The anterior cingulate cortex (ACC), crucial for executive function, is frequently impaired in progressive supranuclear palsy (PSP), yet mechanisms underlying this selective vulnerability remain unclear. Given the integration of astrocytes into neural circuits, we hypothesized that astrocyte dysfunction and altered astrocyte–neuron crosstalk contribute to functional abnormalities in the ACC in PSP. To test this hypothesis, we conducted a multimodal analysis integrating SWATH-MS-based proteomics, histopathology, and in vivo magnetic resonance spectroscopy (MRS) in postmortem and living brains of patients with PSP and healthy controls (HCs).
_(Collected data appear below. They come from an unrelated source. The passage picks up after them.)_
(** One query per parent, in order; the first failure ends the walk. *)
Fixpoint gather {A} (parents : list A) (f : A -> prog D (Error + list json)) : prog D (Error + list json) :=
  match parents with
  | [] => Ret (inr [])
  | a :: parents => let? l := f a in let? rest := gather parents f in Ret (inr (l ++ rest))
  end.

Definition build_session_tags_value (selected : list string) : prog D (Error + option json) :=
  let? arr := gather selected (fun s =>
    let? ids := Tags.list_session_tag_ids s in Ret (inr (link_to_value "session_id" s "tag_id" <$> ids))) in
  Ret (inr (nonempty_array arr)).

Definition build_folder_tags_value : prog D (Error + option json) :=
  let? folders := Folders.list_all in
  match folders with
  | [] => Ret (inr None)
  | _ =>
      let? folder_paths := build_folder_paths in
      let? arr := gather folders (fun f =>
        let? ids := Tags.list_folder_tag_ids (folder_key f) in
        Ret (inr (link_to_value "folder_path" (default ""%string (folder_paths !! folder_key f)) "tag_id" <$> ids))) in
      Ret (inr (nonempty_array arr))
  end.

Definition build_session_snippets_value (selected : list string) : prog D (Error + option json) :=
  let? arr := gather selected (fun s =>
    let? ids := Snippets.list_session_snippet_ids s in Ret (inr (link_to_value "session_id" s "snippet_id" <$> ids))) in
  Ret (inr (nonempty_array arr)).

(** ** Entries *)
Context `{Zip}.
Notation entries := (list (string * list Z)).
(* ===== verification/Snapshot.v ===== *)
(** * What a snapshot holds

    The composer's side of a synchronisation: whatever the database answers, a snapshot that was
    written and opened again lists every session and every key of the tables it was composed
    from, tombstones included. *)
From Stdlib Require Import ZArith Lia.
From stdpp Require Import prelude gmap strings list sorting.
From S2P Require Import Prelude Text Json Bus PromptRegistry Prog Crypto Envelope KnownHosts Iso8601 Tables Dao Apply ApplyLaws Lfs Compose ComposeLaws MergeDelivers.

Open Scope Z_scope.

(** ** Programs that only read *)
Section Reads.
Context {D : Type} `{Database D}.
Variable t : Tables.

(** Run on the tables [t], the program leaves them and its result, if any, satisfies [P]. *)
Definition yields {A} (p : prog D (Error + A)) (P : A -> Prop) : Prop :=
  forall d, tables d = t -> wp p (fun r d' => tables d' = t /\ forall a, r = inr a -> P a) d.

Lemma yields_mono {A} (p : prog D (Error + A)) (P Q : A -> Prop) : (forall a, P a -> Q a) -> yields p P -> yields p Q.
Proof. intros Hpq Hp d Hd. eapply wp_mono; [|by apply Hp]. intros r d' [Ht Hr]. split; [done|auto]. Qed.

Lemma yields_try {A B} (p : prog D (Error + A)) (q : A -> prog D (Error + B)) P Q :
  yields p P -> (forall a, P a -> yields (q a) Q) -> yields (try p q) Q.
Proof.
  intros Hp Hq d Hd. apply wp_try. eapply wp_mono; [|by apply Hp]. intros [e|a] d' [Ht Ha]; [by split|]. apply Hq; auto.
Qed.

Lemma yields_ret {A} (r : Error + A) (P : A -> Prop) : (forall a, r = inr a -> P a) -> yields (Ret r) P.
Proof. intros Hr d Hd. by apply wp_ret. Qed.
(* ===== verification/Replicate.v ===== *)
(** * Replication

    A snapshot composed on one device, sealed, opened on another and merged there: the newer
    keys and sessions of the first device are then live on the second, with the columns that
    travel.  Composes [Compose], [Envelope], [Lfs] and [Apply]. *)
From Stdlib Require Import ZArith Lia.
From stdpp Require Import prelude gmap strings list sorting.
From S2P Require Import Prelude Text Json Bus PromptRegistry Prog Crypto Envelope KnownHosts Iso8601 Tables Dao Apply ApplyLaws Lfs Compose ComposeLaws MergeDelivers Snapshot.

Open Scope Z_scope.

Lemma distinct_ids `{Database D} {R} (key : R -> string) (m : gmap string R) :
  (forall k r, m !! k = Some r -> key r = k) -> NoDup (key <$> row_order m).
Proof.
  intros Hk. rewrite (row_order_perm _ m). rewrite <- list_fmap_compose.
  assert (He : (fun kv : string * R => key kv.2) <$> map_to_list m = fst <$> map_to_list m).
  { apply list_fmap_ext. intros i [k r] Hi. apply (Hk k r). apply elem_of_map_to_list. by eapply list_elem_of_lookup_2. }
  change (NoDup ((fun kv : string * R => key kv.2) <$> map_to_list m)). rewrite He. apply NoDup_fst_map_to_list.
Qed.

Lemma values_back `{SerdeText} l : text_exact (JArray l) -> values_of (to_text (JArray l)) = Some l.
Proof. unfold values_of, text_exact. by intros ->. Qed.

Section Replicate.
Context `{SerdeText} {A : Type} `{Database A} {B : Type} `{Database B} `{Zip} `{Crypto.Primitives}.
Variable decode : chars -> string + list Z.
Variable sha : list Z -> list Z.
Variable parse_error : string -> string.
(** A query of the first device answers in this order. *)
Notation listing := (row_order (D := A)).

(** What the SSH columns of a session of [ta] refer to is stored on the other device, or travels:
    its key is alive here, its jump host is alive here and listed before it. *)
Definition refs_travel (ta tb : Tables) (r : SessionRow) : Prop :=
  anchors_travel (listing (all_sessions ta)) (listing (ssh_keys ta)) tb r.

(** C15. Synchronisation replicates: after a device composed and sealed a snapshot and another
    opened and merged it, with no call failing, the merge is committed, and on the second device
    every live key and every live SSH session of the first that is newer than its row there is live
    with the columns that travel, if its stamps can be printed and its numbers and bytes are in
    range ([portable_key], [portable_session]), the session provided moreover that its key is
    stored there or alive here and its jump host is stored there or alive here and listed before
    the session ([refs_travel]; a jump host listed later is lost, see below); a session it already
    had keeps the time it was created here, and lies in a folder of this device. *)
Theorem snapshot_replicates mobile mobile' slt iv input path pw (da da' : A) bytes pending prev options now_ms (w : Applying B) :
  let ta := tables da in let tb := tables (conn w) in
  snapshot_input ta input -> encrypts input = true -> length slt = SALT_LEN -> length iv = IV_LEN ->
  run (export_archive mobile slt iv input) da = (inr bytes, da') ->
  archive_to_pending mobile' path bytes pw = inr (pending, prev) ->
  (forall paths, text_exact (JArray (session_value paths <$> listing (all_sessions ta)))) ->
  text_exact (JArray (key_value <$> listing (ssh_keys ta))) ->
  (forall k s, ssh_keys ta !! k = Some s -> key_key (row s) = k) ->
  (forall k s, ssh_keys tb !! k = Some s -> key_key (row s) = k) -> keyed_folders tb -> Tables.working (conn w) ->
  let r := run (apply_pending_to_db decode sha parse_error pending Sync options now_ms) w in
  let tb' := tables (conn r.2) in
  r.1 = inr () /\ saved (conn r.2) = None /\
  (forall id k, live_rows (ssh_keys ta) !! id = Some k -> id <> ""%string -> portable_key k ->
     (forall l, live_rows (ssh_keys tb) !! id = Some l -> key_created_at_ms l < key_created_at_ms k) ->
     live_rows (ssh_keys tb') !! id = Some (travelling_key k)) /\
  (forall id s, live_sessions ta !! id = Some s -> id <> ""%string -> portable_session s ->
     (forall l, live_sessions tb !! id = Some l -> updated_at_ms l < updated_at_ms s) ->
     refs_travel ta tb s -> normalise_kind (kind s) = SESSION_KIND_SSH ->
     exists folder, live_sessions tb' !! id = Some (since (here_since tb s) (travelling_session s folder)) /\
       forall f, folder = Some f -> is_Some (folders tb' !! f)).
Proof.
  intros ta tb Hin Henc Hs Hi Hexp Hopen Hxs Hxk Hka Hkb Hfb Hw.
  destruct (opened_rows _ _ _ _ _ _ _ _ _ _ _ _ Hin Hs Hi Henc Hexp Hopen) as (paths & Hsj & Hkj).
  assert (Hsk : forall k s, all_sessions ta !! k = Some s -> session_key (row s) = k).
  { intros k s. unfold all_sessions. rewrite map_lookup_imap. destruct (sessions ta !! k); [|done]. by intros [= <-]. }
  assert (Hl : lists_rows pending paths (listing (all_sessions ta)) (listing (ssh_keys ta))).
  { split; [| |by apply (distinct_ids (fun s => session_key (row s)))|by apply (distinct_ids (fun s => key_key (row s)))].
    - rewrite Hsj. apply values_back, Hxs.
    - destruct Hkj as [Hk|Hk]; [by left|right]. rewrite Hk. by apply values_back. }
  destruct (merge_delivers decode sha parse_error pending now_ms _ _ _ tb Hl Hkb Hfb options w Hw eq_refl) as (Hr & [_ [Hdk Hds]] & Hsv).
  split; [exact Hr|]. split; [exact Hsv|]. split.
  - intros id k Hk%live_row_stored Hne Hpo Hn. assert (Hid := Hka _ _ Hk). cbn in Hid. subst id.
    apply Hdk; [|done..]. apply row_order_elem. eauto.
  - intros id s Hlive Hne Hpo Hn Han Hki. apply live_session_stored in Hlive as (m & Hm & ->).
    apply (Hds (session_of id m (ssh_details ta !! id))); [|done..].
    apply row_order_elem. exists id. unfold all_sessions. by rewrite map_lookup_imap, Hm.
Qed.
End Replicate.

(** ** Two concrete devices *)

(** A zip that only frames: each entry is two lengths, its name and its content. *)
Definition pack (es : list (string * list Z)) : list Z :=
  es ≫= fun e => Z.of_nat (length (lit e.1)) :: Z.of_nat (length e.2) :: lit e.1 ++ e.2.

Fixpoint unpack (fuel : nat) (b : list Z) : list (string * list Z) :=
  match fuel, b with
  | S fuel, n :: m :: rest =>
      let n := Z.to_nat n in
      let m := Z.to_nat m in
      (String.string_of_list_ascii ((fun b => Ascii.ascii_of_nat (Z.to_nat b)) <$> take n rest), take m (drop n rest))
        :: unpack fuel (drop m (drop n rest))
  | _, _ => []
  end.

Lemma pack_cons e es :
  pack (e :: es) = Z.of_nat (length (lit e.1)) :: Z.of_nat (length e.2) :: lit e.1 ++ e.2 ++ pack es.
Proof. unfold pack. rewrite bind_cons, <- app_comm_cons, <- app_comm_cons, <- app_assoc. done. Qed.

Lemma unpack_pack es fuel : (length (pack es) <= fuel)%nat -> unpack fuel (pack es) = es.
Proof.
  revert fuel. induction es as [|[name content] es IH]; intros fuel Hf; [by destruct fuel|].
  rewrite pack_cons in *. cbn [fst snd length] in *. rewrite !length_app in Hf. destruct fuel as [|fuel]; [lia|]. cbn [unpack].
  rewrite !Nat2Z.id, take_app_length, drop_app_length, take_app_length, drop_app_length, string_of_lit.
  f_equal. apply IH. lia.
Qed.

#[local, program] Instance toy_zip : Zip := {|
  start_file es name := None;
  finish_zip es := inr (zip_magic ++ pack es);
  open_zip b := inr ((fun e => inr (stored_entry e)) <$> unpack (length b) (drop 4 b))
|}.
Next Obligation.
  intros es b [= <-]. f_equal. f_equal. change (drop 4 (zip_magic ++ pack es)) with (pack es). apply unpack_pack.
  cbn [length app zip_magic]. lia.
Qed.
Next Obligation. by intros es b [= <-] _. Qed.

(** A text form that knows the documents of one snapshot. *)
Definition has_field (name : string) (v : json) : bool := match jget v name with Some _ => true | None => false end.

Section Serde.
Variable ta : Tables.

Definition name_text (v : json) : string :=
  match v with
  | JObject _ => if has_field "schema_version" v then "manifest" else "{}"
  | JArray (row :: _) => if has_field "backend" row then "keys" else if has_field "host" row then "sessions" else "other"
  | _ => "other"
  end%string.

#[program] Definition only_names : SerdeText := {| to_text := name_text; from_text _ := None |}.
Next Obligation. done. Qed.

Definition named_text (s : string) : option json :=
  if String.eqb s "manifest" then Some (JObject {["schema_version"%string := JNumber (PosInt 1)]})
  else if String.eqb s "sessions" then Some (JArray (session_value (H := only_names) ∅ <$> row_order (D := DemoDb) (all_sessions ta)))
  else if String.eqb s "keys" then Some (JArray (key_value <$> row_order (D := DemoDb) (ssh_keys ta)))
  else None.

#[program] Definition snapshot_texts : SerdeText := {| to_text := name_text; from_text := named_text |}.
Next Obligation.
  intros s m. unfold named_text. destruct (String.eqb s "manifest"); [|by repeat destruct (String.eqb s _)].
  intros [= <-] k v [<- <-]%lookup_singleton_Some. done.
Qed.
End Serde.

Section Demo.
#[local] Open Scope string_scope.

(** The laptop has a key, a jump host and a session through it; the phone has nothing yet. *)
Definition laptop_key : SshKeyRow :=
  mkKey "k" "deploy" "PRIVATE" "ssh-ed25519 AAAA" "ed25519" true 40 None None false Ask Software None None None None None None None None None
    None false None None false false None false.
Definition laptop_main (name : string) : SessionMain := mkMain name None "ssh" 0 "notes" None "{}" 10 50.
Definition laptop_ssh (via : option string) : SshDetails := mkSsh "host" 22 "me" "key" "" "" "" (Some "k") "" via None None None 50.

Definition laptop_tables (key_deleted : option Z) (jump : string) : Tables :=
  over_ssh_details (fun _ => {["s" := laptop_ssh (Some jump); jump := laptop_ssh None]})
    (over_sessions (fun _ => {["s" := mkStored (laptop_main "server") None; jump := mkStored (laptop_main "jump") None]})
      (over_ssh_keys (fun _ => {["k" := mkStored laptop_key key_deleted]}) no_tables)).

Definition laptop (ta : Tables) : DemoDb := mkDemoDb ta None [] 0.
Definition phone : Applying DemoDb := started no_tables [].

Definition push_input (jump : string) : ExportInput :=
  mkExportInput (mkExport true true true true true true true false) ["s"; jump] [] "" 1 None (Some "pw") 8 1 1 1000 (Some "laptop:1000") [].

Definition sealed (ta : Tables) (jump : string) : list Z :=
  match (run (export_archive (H := snapshot_texts ta) false (repeat 7 32) (repeat 9 12) (push_input jump)) (laptop ta)).1 with
  | inr b => b | inl _ => []
  end.

Definition arrived (ta : Tables) (jump : string) : PendingImport :=
  match archive_to_pending (H := snapshot_texts ta) true "remote" (sealed ta jump) "pw" with inr (p, _) => p | inl _ => no_pending end.

Definition phone_after (ta : Tables) (jump : string) : Tables :=
  demo_tables (conn (run (apply_pending_to_db (H := snapshot_texts ta) demo_decode demo_sha (fun _ => "bad JSON") (arrived ta jump) Sync no_options 1000) phone).2).

Definition gate_tables : Tables := laptop_tables None "gate".

Lemma texts_exact paths :
  text_exact (H := snapshot_texts gate_tables)
    (JArray (session_value (H := snapshot_texts gate_tables) paths <$> row_order (D := DemoDb) (all_sessions gate_tables))).
Proof. vm_compute. reflexivity. Qed.

Definition laptop_session (ta : Tables) (id : string) : SessionRow :=
  session_of id (laptop_main (if String.eqb id "s" then "server" else "jump")) (ssh_details ta !! id).

Lemma gate_input : snapshot_input gate_tables (push_input "gate").
Proof.
  split; try reflexivity. intros k. unfold gate_tables, laptop_tables. cbn -[lookup insert].
  destruct (decide (k = "s")) as [->|Hs]; [intros _; left|]. destruct (decide (k = "gate")) as [->|Hg]; [intros _; right; left|].
  rewrite lookup_insert_ne, lookup_singleton_ne by done. by intros [].
Qed.

Lemma gate_keyed k s : ssh_keys gate_tables !! k = Some s -> key_key (row s) = k.
Proof. cbn -[lookup]. by intros [<- <-]%lookup_singleton_Some. Qed.

Lemma nothing_keyed k s : ssh_keys no_tables !! k = Some s -> key_key (row s) = k.
Proof. cbn. by rewrite lookup_empty. Qed.

Lemma nothing_filed : keyed_folders no_tables.
Proof. intros k f. cbn. by rewrite lookup_empty. Qed.

Lemma gate_portable : portable_session (laptop_session gate_tables "s").
Proof.
  assert (Hs : ssh_details gate_tables !! "s" = Some (laptop_ssh (Some "gate"))) by (vm_compute; reflexivity).
  unfold laptop_session. rewrite Hs. split; cbn; [| | |discriminate|discriminate|by left].
  - unfold printable. lia.
  - unfold printable. lia.
  - unfold in_i64. lia.
Qed.

Lemma snapshot_replicates_witness :
  live_sessions gate_tables !! "s" = Some (laptop_session gate_tables "s") /\
  exists folder, live_sessions (phone_after gate_tables "gate") !! "s"
    = Some (since (here_since no_tables (laptop_session gate_tables "s"))
              (travelling_session (H := snapshot_texts gate_tables) (laptop_session gate_tables "s") folder)).
Proof.
  assert (Hlive : live_sessions gate_tables !! "s" = Some (laptop_session gate_tables "s")) by (vm_compute; reflexivity).
  split; [exact Hlive|].
  destruct (run (export_archive (H := snapshot_texts gate_tables) false (repeat 7 32) (repeat 9 12) (push_input "gate")) (laptop gate_tables))
    as [r d'] eqn:Hr.
  assert (Hb : r = inr (sealed gate_tables "gate")).
  { transitivity (fst (r, d')); [reflexivity|]. rewrite <- Hr. vm_compute. reflexivity. }
  rewrite Hb in Hr.
  assert (exists prev, archive_to_pending (H := snapshot_texts gate_tables) true "remote" (sealed gate_tables "gate") "pw"
    = inr (arrived gate_tables "gate", prev)) as [prev Ho] by (eexists; vm_compute; reflexivity).
  assert (Hk : text_exact (H := snapshot_texts gate_tables) (JArray (key_value <$> row_order (D := DemoDb) (ssh_keys gate_tables))))
    by (vm_compute; reflexivity).
  destruct (snapshot_replicates (H := snapshot_texts gate_tables) (H0 := demo_database) (H1 := demo_database) demo_decode demo_sha (fun _ => "bad JSON") false true (repeat 7 32) (repeat 9 12)
    (push_input "gate") "remote" "pw" (laptop gate_tables) d' (sealed gate_tables "gate") (arrived gate_tables "gate") prev
    no_options 1000 phone gate_input eq_refl eq_refl eq_refl Hr Ho texts_exact Hk gate_keyed nothing_keyed nothing_filed (Forall_nil_2 _))
    as (_ & _ & _ & Hs).
  destruct (Hs "s" _ Hlive) as (folder & Hf & _); [discriminate|exact gate_portable| | |reflexivity|exists folder; exact Hf].
  - intros l Hl. exfalso. cbn in Hl. vm_compute in Hl. discriminate.
  - split.
    + intros k [= <-]. right. exists laptop_key. split; [vm_compute; left|reflexivity].
    + intros v [= <-]. right. exists [mkStored (laptop_session gate_tables "gate") None], [], (laptop_session gate_tables "gate").
      split_and!; [vm_compute; reflexivity|left|reflexivity].
Defined.

(** A jump host the list shows after its client: the client arrives without host, user and key,
    and no later snapshot repairs it, since its row is as new as the peer's. *)
Example jump_host_listed_later_is_lost :
  let once := phone_after (laptop_tables None "jump") "jump" in
  let host t := s_host <$> live_sessions t !! "s" in
  host once = Some "" /\ host (laptop_tables None "jump") = Some "host" /\ is_Some (live_sessions once !! "jump") /\
  host (demo_tables (conn (run (apply_pending_to_db (H := snapshot_texts (laptop_tables None "jump")) demo_decode demo_sha (fun _ => "bad JSON")
    (arrived (laptop_tables None "jump") "jump") Sync no_options 1000) (started once [])).2)) = Some "".
Proof. vm_compute. split_and!; try reflexivity. eexists. reflexivity. Qed.

(** A session that still names a deleted key arrives without its host as well. *)
Example deleted_key_strips_session :
  s_host <$> live_sessions (phone_after (laptop_tables (Some 45) "gate") "gate") !! "s" = Some "".
Proof. vm_compute. reflexivity. Qed.
End Demo.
The astrocytic markers glial fibrillary acidic protein (GFAP) and aquaporin-4 (AQP4) were significantly elevated in the ACC of patients with PSP compared with those in HCs. Enhanced astrocytic Ca2⁺ signaling through the IP3-Ca2⁺ cascade was suggested in the ACC of patients with PSP, consistent with elevated myo-inositol levels on MRS. Proteomic data revealed reduced expression of pyruvate dehydrogenase complex components (DLD and PDHX) and oxidative phosphorylation-related proteins, including astrocyte-enriched genes such as ETFDH and UQCRC1. MRS also revealed significantly increased levels of lactate and glutamate in the ACC of patients with PSP compared with those in HCs. Notably, myo-inositol, lactate, and glutamate levels were positively correlated, indicating astrocyte-associated metabolic dysfunction. Expression of glutamate–glutamine cycle-related molecules and neuronal markers was negatively correlated with GFAP and AQP4 levels, suggesting that astrocytic dysfunction is associated with alterations in the excitatory/inhibitory balance in the ACC of patients with PSP. These findings demonstrate that multiple aspects of astrocyte–neuron crosstalk, including AQP4-mediated glymphatic clearance, energy metabolism, and neurotransmitter cycling, are altered in the ACC of patients with PSP. Such disruptions may contribute to neuronal dysfunction. Our study highlights astrocyte dysfunction as a central feature of the PSP pathophysiology.